● What you should do: Find how many lines of the listing include the string "orders", and report only that figure.

● Extracted entries:
------------
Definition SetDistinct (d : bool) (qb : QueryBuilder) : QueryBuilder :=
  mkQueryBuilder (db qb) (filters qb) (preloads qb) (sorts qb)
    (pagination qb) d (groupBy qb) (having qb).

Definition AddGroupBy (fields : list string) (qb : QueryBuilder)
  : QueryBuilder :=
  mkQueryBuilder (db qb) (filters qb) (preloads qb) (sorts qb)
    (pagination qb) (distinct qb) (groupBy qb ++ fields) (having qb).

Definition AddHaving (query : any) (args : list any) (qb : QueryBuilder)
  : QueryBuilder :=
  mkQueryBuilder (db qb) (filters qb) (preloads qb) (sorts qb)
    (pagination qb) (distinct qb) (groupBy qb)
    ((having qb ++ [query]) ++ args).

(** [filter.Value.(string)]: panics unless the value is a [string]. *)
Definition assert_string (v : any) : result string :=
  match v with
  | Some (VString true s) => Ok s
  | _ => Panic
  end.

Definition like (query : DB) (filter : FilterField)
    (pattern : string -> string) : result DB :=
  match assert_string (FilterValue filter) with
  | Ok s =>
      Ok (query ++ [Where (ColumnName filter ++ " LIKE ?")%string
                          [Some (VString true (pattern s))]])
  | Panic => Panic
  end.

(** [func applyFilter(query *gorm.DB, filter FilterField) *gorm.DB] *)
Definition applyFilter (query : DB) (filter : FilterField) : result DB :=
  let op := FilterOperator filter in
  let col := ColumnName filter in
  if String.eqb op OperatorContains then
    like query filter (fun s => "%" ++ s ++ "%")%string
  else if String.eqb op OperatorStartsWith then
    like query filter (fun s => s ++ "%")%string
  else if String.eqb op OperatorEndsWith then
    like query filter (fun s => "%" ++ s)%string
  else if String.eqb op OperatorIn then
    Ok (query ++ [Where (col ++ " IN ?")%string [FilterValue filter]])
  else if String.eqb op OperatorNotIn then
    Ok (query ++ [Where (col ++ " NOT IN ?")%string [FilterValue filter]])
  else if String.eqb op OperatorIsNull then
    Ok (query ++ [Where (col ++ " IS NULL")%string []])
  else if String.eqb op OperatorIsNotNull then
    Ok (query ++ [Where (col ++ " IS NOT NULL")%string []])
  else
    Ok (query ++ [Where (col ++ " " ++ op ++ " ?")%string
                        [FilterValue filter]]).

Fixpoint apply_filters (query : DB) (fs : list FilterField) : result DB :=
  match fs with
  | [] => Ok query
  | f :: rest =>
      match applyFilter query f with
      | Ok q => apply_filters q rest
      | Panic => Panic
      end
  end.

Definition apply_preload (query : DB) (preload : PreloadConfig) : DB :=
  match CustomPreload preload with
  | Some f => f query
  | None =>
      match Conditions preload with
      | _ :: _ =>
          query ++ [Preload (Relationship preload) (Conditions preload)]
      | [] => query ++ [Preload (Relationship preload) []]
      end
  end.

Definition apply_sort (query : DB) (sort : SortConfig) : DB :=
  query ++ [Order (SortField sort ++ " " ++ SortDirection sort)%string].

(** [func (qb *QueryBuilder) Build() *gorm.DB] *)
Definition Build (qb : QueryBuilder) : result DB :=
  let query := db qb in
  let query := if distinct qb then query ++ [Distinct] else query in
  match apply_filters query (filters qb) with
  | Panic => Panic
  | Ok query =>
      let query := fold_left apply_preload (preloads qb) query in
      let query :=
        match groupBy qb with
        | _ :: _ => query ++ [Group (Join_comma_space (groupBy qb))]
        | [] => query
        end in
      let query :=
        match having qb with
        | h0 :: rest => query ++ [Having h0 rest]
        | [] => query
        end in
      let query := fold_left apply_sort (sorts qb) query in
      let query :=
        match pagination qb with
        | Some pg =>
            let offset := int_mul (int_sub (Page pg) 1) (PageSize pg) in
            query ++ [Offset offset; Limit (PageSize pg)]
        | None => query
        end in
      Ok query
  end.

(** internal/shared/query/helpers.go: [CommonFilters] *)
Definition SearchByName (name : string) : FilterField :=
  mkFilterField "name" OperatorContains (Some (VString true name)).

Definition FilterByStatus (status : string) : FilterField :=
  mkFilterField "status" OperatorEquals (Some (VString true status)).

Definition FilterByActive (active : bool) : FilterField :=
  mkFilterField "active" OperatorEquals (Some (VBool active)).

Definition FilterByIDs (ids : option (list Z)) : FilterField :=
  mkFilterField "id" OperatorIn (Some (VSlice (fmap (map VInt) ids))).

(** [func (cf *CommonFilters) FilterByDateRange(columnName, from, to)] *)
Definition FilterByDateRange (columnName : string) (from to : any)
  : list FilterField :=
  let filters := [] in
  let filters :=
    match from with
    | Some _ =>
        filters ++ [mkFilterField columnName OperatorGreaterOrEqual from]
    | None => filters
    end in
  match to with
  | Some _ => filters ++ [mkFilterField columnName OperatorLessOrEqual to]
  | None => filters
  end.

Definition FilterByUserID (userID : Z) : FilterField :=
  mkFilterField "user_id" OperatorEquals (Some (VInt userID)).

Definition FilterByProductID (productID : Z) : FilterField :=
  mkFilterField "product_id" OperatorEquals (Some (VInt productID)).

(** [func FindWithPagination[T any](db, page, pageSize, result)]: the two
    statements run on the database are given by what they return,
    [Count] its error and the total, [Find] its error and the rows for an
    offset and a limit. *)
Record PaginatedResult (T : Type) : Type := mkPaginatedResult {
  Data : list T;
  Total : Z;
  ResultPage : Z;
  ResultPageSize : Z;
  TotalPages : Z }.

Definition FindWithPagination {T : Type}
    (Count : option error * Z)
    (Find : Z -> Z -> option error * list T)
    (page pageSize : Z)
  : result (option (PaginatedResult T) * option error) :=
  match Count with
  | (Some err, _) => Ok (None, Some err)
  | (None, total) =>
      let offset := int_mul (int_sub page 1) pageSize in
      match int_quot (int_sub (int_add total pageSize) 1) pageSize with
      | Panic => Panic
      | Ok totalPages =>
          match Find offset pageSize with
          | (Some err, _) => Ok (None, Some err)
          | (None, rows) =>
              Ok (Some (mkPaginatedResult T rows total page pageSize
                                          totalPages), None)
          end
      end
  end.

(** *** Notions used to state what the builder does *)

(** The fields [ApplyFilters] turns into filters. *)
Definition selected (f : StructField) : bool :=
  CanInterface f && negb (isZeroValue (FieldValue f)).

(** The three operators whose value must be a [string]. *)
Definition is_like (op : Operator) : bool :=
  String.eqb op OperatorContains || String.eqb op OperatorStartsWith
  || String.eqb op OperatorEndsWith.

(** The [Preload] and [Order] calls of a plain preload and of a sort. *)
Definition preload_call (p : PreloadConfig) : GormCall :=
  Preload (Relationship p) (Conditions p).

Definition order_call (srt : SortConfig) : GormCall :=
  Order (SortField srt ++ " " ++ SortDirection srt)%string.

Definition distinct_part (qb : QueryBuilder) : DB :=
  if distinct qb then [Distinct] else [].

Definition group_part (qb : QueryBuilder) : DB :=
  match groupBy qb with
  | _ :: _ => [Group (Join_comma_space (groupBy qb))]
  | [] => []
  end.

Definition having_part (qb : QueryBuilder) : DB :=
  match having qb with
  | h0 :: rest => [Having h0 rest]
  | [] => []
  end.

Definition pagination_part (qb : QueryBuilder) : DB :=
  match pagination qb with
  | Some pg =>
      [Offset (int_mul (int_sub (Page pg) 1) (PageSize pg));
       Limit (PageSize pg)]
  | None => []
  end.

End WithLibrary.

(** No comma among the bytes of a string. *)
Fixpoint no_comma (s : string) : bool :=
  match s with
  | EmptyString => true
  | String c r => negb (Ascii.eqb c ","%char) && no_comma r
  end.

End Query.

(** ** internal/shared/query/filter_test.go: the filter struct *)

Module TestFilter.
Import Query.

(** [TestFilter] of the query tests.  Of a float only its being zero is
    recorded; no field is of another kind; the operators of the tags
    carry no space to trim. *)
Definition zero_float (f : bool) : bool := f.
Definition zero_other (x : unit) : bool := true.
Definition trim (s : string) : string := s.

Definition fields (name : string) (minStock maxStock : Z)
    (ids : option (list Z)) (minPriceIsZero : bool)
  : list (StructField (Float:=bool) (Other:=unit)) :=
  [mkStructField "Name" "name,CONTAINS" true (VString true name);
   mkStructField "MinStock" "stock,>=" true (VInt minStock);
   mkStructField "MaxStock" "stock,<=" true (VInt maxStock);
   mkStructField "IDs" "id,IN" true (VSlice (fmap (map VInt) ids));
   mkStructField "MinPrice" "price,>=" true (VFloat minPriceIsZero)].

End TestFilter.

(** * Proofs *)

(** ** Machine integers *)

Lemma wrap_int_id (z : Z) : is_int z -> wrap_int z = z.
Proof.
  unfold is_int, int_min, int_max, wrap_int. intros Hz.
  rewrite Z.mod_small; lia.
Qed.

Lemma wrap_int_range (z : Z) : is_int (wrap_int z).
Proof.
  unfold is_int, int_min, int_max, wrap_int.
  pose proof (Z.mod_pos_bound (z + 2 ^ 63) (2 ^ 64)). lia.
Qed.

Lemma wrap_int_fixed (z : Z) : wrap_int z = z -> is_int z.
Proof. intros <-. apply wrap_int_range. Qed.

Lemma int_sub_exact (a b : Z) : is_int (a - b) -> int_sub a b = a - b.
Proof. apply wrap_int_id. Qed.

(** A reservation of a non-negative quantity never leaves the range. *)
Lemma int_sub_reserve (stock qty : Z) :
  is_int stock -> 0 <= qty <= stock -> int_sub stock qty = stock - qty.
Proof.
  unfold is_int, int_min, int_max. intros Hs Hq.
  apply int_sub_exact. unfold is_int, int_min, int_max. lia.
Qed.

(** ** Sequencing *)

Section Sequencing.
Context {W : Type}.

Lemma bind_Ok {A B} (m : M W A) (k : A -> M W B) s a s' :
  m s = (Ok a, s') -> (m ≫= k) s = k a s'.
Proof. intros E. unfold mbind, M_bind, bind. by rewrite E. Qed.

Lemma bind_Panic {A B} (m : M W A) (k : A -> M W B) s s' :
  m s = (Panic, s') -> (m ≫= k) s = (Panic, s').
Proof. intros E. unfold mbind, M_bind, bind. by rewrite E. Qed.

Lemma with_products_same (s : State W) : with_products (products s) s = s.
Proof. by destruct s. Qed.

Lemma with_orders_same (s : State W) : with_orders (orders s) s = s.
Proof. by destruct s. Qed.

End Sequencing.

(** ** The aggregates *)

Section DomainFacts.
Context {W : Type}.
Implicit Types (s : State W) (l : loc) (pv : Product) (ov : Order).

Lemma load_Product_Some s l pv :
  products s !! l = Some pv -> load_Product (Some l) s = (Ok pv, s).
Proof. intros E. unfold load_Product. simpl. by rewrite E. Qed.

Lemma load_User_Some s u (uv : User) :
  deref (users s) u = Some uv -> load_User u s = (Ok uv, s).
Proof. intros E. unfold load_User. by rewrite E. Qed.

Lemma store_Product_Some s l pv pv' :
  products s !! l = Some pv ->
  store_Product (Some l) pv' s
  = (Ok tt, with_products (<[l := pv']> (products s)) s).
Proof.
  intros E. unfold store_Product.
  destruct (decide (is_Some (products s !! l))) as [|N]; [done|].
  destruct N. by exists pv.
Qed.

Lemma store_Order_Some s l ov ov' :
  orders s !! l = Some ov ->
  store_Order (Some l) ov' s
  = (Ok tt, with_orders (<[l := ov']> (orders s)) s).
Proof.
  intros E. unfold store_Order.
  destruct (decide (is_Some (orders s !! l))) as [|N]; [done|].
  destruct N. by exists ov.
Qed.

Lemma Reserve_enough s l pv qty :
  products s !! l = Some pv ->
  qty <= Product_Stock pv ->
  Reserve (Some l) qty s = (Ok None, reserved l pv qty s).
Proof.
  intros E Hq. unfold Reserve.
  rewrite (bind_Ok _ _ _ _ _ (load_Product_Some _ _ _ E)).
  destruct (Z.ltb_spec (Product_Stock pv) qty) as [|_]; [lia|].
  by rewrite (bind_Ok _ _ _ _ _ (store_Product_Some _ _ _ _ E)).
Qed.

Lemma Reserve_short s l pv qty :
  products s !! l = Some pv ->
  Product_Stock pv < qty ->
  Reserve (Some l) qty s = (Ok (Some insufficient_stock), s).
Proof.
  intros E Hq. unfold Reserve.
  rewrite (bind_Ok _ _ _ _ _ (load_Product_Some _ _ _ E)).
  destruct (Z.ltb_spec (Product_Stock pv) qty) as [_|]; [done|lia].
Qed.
------------
● Solved exercise: 4